───── EXERCISE MATERIALS

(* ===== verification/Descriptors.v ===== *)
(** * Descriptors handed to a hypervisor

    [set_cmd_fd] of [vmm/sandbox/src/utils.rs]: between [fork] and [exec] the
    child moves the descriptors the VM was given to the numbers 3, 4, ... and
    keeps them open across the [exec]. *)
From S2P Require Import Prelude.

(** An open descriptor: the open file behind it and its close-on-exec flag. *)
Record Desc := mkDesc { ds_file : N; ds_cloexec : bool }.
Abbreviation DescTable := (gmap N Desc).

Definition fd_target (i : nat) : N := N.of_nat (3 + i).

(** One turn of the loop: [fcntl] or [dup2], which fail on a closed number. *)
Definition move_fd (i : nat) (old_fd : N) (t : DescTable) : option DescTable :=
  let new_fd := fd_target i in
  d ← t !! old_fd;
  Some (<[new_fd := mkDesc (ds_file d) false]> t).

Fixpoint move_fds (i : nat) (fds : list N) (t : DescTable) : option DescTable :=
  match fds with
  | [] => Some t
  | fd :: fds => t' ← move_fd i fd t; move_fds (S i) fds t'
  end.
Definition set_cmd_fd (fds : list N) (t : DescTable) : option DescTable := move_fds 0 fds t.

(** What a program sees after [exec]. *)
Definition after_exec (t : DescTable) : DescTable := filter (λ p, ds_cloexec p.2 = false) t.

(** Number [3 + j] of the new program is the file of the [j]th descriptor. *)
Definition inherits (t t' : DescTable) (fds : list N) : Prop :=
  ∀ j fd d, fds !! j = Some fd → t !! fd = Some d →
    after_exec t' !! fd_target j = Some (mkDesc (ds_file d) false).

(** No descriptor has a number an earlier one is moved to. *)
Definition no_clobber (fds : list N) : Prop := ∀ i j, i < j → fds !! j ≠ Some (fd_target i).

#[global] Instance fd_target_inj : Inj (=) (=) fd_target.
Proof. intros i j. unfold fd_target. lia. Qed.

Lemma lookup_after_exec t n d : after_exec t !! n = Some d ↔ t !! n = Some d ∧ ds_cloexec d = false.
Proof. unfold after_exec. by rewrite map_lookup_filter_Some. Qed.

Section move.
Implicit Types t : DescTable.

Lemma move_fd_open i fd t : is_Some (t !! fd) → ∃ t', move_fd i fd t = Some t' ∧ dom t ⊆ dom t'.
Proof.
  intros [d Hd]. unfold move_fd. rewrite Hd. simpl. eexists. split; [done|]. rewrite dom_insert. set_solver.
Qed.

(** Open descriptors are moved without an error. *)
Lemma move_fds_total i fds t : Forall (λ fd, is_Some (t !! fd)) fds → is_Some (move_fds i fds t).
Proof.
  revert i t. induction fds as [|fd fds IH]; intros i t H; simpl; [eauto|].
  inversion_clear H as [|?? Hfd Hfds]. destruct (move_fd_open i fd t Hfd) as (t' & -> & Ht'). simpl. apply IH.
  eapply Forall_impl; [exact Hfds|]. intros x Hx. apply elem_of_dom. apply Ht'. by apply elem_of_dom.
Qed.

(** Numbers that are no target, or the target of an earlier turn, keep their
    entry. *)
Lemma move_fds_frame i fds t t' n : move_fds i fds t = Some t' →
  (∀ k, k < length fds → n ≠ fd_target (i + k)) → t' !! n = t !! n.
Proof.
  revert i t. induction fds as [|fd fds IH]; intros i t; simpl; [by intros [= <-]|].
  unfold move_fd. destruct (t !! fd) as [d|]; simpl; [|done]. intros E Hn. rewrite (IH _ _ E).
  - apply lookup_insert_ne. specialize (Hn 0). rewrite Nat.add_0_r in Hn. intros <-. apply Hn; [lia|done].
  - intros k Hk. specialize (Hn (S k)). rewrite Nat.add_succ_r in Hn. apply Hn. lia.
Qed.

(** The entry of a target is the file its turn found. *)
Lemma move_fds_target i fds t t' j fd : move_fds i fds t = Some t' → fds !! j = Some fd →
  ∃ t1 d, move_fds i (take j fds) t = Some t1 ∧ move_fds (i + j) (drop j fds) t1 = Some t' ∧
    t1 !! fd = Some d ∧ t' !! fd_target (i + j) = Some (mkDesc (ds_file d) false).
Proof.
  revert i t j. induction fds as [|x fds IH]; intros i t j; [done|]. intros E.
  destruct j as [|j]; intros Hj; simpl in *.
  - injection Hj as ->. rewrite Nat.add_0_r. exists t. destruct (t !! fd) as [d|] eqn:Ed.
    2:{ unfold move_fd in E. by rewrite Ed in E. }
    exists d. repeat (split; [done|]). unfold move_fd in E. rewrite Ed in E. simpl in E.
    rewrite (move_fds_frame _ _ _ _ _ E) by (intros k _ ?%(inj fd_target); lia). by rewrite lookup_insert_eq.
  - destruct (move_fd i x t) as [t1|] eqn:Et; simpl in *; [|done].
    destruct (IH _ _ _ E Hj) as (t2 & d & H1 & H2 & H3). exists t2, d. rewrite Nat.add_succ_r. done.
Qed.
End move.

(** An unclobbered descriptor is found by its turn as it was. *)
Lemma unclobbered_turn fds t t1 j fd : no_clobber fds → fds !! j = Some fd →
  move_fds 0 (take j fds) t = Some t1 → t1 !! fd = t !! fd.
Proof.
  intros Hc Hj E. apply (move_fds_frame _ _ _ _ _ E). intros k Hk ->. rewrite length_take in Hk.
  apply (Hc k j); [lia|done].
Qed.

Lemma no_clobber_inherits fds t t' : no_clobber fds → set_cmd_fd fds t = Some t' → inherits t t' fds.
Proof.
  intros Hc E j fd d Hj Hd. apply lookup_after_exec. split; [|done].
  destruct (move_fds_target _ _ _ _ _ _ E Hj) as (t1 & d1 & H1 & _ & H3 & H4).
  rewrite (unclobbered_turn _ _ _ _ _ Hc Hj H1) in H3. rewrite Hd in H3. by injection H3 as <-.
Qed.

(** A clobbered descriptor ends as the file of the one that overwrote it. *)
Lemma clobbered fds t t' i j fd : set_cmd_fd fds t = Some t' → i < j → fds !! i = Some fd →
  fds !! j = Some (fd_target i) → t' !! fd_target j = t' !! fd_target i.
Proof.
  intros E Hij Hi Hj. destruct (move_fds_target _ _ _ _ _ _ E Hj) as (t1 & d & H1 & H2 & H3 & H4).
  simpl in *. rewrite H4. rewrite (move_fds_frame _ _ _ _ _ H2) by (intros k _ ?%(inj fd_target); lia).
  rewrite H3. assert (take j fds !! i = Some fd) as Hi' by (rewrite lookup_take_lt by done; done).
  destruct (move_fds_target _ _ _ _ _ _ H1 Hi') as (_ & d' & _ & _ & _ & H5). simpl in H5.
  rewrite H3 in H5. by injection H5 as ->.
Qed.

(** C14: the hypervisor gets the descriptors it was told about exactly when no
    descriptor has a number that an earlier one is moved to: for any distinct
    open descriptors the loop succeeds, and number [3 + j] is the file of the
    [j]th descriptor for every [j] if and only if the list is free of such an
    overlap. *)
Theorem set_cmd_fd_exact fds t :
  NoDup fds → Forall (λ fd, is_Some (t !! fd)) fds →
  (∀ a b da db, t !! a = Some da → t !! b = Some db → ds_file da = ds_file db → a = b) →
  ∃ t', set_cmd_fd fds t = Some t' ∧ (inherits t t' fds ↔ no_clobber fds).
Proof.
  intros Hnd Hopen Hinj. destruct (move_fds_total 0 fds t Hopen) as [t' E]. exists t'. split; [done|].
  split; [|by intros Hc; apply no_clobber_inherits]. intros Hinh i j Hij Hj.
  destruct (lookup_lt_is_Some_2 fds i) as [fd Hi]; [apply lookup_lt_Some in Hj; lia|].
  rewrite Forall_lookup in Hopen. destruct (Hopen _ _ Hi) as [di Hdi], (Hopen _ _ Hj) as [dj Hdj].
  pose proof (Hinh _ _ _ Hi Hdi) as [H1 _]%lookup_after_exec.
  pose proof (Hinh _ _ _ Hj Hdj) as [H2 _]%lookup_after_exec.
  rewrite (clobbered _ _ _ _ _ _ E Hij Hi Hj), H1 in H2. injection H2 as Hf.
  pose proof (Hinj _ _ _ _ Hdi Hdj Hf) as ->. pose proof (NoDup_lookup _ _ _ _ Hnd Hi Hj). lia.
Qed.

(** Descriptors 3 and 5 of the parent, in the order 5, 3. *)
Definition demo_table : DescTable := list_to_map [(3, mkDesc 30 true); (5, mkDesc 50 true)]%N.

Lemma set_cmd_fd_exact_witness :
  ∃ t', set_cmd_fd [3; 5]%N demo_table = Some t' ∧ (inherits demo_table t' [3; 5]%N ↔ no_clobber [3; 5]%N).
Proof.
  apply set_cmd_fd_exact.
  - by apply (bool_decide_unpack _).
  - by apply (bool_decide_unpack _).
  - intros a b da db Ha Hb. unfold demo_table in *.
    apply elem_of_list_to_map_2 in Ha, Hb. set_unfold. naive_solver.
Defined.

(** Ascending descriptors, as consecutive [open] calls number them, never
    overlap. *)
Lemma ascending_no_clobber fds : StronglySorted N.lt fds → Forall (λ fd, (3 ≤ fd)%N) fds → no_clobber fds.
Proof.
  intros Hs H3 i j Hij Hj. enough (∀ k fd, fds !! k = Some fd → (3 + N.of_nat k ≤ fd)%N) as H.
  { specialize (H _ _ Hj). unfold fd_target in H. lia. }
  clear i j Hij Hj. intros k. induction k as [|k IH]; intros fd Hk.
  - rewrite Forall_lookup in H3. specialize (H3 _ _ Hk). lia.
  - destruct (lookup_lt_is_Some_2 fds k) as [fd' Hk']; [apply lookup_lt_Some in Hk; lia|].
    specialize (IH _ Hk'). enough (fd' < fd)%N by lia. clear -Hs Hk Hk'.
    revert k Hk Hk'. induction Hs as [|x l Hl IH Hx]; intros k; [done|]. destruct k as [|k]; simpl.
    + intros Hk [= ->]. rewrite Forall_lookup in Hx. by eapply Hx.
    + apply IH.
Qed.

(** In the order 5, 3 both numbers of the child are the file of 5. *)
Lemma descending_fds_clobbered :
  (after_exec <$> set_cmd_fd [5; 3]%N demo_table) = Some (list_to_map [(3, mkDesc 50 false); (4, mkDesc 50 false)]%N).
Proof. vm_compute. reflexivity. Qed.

──────────
───── EXERCISE MATERIALS

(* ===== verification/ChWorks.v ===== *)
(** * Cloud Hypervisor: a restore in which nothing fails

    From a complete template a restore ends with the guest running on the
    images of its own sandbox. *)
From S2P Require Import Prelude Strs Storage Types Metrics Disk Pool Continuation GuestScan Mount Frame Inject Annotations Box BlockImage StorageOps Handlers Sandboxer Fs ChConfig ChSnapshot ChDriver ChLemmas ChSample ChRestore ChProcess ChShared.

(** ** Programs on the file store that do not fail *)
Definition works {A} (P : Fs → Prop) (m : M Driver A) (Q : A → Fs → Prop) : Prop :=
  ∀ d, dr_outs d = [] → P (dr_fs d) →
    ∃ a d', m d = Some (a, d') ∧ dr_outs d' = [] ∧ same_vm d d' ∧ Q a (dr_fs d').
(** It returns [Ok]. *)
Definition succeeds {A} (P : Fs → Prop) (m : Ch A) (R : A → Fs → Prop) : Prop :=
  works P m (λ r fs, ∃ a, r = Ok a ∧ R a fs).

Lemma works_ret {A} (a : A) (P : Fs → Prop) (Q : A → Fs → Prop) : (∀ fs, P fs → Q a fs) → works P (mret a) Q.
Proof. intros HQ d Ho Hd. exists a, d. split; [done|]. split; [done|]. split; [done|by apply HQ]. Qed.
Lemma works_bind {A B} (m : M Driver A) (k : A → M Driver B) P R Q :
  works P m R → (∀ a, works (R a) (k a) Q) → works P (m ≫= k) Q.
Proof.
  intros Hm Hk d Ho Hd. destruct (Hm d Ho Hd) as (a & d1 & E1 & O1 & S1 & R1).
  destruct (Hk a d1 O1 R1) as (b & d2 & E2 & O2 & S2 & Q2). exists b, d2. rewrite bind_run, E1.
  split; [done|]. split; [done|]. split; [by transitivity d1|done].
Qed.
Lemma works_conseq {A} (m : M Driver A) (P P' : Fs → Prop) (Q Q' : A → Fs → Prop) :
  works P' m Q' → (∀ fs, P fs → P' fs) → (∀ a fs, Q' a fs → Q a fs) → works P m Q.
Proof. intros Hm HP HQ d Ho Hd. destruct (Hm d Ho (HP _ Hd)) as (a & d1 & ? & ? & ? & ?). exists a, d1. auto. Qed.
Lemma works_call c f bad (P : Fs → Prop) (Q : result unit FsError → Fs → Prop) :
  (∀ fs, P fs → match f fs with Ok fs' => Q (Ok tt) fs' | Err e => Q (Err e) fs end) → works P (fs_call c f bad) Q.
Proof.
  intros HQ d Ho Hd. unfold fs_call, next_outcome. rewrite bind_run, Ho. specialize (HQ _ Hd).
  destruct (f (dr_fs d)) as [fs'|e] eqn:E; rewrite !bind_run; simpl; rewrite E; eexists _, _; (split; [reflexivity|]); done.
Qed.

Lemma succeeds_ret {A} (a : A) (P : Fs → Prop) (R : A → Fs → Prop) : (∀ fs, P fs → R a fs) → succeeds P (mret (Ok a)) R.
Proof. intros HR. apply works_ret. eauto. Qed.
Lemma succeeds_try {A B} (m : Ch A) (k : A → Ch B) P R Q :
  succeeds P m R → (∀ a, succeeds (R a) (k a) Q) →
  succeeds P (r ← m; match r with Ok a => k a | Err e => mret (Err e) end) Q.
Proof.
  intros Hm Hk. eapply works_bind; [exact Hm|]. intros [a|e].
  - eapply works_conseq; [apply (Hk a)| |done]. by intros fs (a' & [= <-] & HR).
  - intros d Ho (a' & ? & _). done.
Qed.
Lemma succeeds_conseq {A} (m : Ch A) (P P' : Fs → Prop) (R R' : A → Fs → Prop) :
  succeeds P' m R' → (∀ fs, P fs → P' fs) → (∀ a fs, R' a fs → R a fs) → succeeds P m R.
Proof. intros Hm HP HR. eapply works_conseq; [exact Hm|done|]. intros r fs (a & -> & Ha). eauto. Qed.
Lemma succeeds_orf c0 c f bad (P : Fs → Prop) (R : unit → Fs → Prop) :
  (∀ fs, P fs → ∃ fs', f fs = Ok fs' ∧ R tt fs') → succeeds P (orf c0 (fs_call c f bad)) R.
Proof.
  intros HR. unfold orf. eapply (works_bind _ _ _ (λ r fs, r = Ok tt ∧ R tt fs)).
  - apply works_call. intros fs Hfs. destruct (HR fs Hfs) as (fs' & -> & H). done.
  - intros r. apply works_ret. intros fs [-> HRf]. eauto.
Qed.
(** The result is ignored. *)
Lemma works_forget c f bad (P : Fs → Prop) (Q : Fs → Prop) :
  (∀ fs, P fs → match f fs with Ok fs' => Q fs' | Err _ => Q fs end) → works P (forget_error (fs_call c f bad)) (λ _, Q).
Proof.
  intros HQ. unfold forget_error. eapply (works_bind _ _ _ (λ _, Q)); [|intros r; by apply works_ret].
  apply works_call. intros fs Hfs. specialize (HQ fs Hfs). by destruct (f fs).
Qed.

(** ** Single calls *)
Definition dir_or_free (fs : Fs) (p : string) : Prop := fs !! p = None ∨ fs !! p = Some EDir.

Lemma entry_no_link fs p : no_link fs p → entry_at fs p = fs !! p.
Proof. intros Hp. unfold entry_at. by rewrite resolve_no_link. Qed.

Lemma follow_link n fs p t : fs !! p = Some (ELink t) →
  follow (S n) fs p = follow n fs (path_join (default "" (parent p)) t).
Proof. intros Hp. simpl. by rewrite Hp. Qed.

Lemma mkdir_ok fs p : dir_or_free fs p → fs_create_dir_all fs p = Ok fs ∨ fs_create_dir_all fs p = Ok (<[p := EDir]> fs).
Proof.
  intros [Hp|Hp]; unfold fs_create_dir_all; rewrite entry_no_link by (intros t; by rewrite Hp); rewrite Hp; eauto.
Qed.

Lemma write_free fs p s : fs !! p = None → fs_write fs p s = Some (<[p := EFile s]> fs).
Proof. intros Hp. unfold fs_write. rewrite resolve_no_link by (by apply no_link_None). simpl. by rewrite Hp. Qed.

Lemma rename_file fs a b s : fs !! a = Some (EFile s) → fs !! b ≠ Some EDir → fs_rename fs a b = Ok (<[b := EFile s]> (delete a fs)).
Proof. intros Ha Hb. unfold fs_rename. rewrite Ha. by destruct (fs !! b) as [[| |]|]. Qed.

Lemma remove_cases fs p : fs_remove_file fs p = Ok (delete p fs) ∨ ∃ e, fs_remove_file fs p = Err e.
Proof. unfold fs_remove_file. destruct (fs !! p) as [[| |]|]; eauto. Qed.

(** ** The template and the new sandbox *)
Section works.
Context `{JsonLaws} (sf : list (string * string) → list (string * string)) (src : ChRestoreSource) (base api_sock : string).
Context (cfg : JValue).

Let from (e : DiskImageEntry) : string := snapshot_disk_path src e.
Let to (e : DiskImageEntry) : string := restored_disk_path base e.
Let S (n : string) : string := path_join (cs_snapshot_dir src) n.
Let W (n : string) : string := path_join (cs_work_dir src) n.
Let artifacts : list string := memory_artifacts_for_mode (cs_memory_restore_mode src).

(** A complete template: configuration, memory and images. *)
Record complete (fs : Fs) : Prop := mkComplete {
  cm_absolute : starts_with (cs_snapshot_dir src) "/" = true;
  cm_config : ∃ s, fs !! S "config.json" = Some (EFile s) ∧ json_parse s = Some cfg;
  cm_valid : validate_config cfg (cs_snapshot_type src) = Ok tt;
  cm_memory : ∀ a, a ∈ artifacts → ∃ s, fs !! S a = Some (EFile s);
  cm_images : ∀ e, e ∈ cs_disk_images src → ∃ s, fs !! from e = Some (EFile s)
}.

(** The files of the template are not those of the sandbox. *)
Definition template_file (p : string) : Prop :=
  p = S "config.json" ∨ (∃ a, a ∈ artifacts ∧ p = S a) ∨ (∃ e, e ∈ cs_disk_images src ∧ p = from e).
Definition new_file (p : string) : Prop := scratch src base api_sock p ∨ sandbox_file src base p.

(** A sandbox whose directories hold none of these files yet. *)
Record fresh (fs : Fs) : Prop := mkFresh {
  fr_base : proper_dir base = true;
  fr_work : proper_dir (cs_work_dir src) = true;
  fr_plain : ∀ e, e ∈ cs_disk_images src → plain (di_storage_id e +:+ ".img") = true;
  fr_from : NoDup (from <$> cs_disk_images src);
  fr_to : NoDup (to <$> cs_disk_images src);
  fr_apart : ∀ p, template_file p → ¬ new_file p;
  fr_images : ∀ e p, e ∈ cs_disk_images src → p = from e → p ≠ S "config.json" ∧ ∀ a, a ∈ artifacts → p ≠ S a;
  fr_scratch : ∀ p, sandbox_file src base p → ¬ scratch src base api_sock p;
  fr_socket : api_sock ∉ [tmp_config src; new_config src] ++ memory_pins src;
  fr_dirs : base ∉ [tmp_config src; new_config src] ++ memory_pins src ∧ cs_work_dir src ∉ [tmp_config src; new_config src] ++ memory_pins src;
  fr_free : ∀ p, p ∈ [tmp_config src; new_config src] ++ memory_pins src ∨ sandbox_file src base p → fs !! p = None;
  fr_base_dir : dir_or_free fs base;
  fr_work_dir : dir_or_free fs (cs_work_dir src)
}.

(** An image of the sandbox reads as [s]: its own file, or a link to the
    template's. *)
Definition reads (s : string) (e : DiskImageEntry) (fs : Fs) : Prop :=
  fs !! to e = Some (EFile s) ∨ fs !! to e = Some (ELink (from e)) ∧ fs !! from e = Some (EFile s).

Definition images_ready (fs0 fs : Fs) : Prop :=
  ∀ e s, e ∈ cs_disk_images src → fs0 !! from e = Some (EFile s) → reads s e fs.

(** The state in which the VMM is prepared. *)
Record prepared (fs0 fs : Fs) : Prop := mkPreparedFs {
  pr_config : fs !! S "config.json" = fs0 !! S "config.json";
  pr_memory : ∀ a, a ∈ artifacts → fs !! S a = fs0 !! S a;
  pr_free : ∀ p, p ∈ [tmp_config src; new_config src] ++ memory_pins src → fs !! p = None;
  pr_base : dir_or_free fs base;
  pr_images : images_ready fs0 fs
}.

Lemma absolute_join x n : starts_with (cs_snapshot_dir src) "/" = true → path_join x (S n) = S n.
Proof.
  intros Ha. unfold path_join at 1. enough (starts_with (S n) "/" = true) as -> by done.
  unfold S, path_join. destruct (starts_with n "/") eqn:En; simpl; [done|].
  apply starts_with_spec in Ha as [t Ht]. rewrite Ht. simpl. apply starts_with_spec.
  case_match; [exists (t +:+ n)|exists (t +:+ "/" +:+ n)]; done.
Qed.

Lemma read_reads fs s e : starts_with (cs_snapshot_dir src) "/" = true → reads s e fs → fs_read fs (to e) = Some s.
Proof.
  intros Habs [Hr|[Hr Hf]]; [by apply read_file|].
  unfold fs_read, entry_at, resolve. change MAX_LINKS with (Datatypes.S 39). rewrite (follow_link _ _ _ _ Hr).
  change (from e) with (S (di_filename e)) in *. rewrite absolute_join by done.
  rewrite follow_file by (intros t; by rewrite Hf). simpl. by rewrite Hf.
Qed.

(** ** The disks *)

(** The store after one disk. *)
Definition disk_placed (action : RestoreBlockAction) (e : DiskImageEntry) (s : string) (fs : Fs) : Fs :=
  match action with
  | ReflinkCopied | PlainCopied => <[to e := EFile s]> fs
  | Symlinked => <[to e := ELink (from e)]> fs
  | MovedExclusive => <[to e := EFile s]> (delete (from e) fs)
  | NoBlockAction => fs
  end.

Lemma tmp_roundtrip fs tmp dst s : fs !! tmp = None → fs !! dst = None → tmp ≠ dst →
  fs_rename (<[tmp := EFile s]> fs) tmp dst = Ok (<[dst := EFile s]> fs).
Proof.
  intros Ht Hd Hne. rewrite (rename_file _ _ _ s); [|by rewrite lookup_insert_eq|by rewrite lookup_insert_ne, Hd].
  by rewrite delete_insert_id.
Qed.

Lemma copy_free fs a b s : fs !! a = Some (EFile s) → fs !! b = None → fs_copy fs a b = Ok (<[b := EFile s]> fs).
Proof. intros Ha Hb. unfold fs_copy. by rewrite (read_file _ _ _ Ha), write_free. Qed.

──────────

WHAT YOU WILL DO:
Where the word "which" appears in a line of the entries, copy that line.

PROBLEM SOLUTION:
(** One turn of the loop: [fcntl] or [dup2], which fail on a closed number. *)
(** * Cloud Hypervisor: a restore in which nothing fails
(** The state in which the VMM is prepared. *)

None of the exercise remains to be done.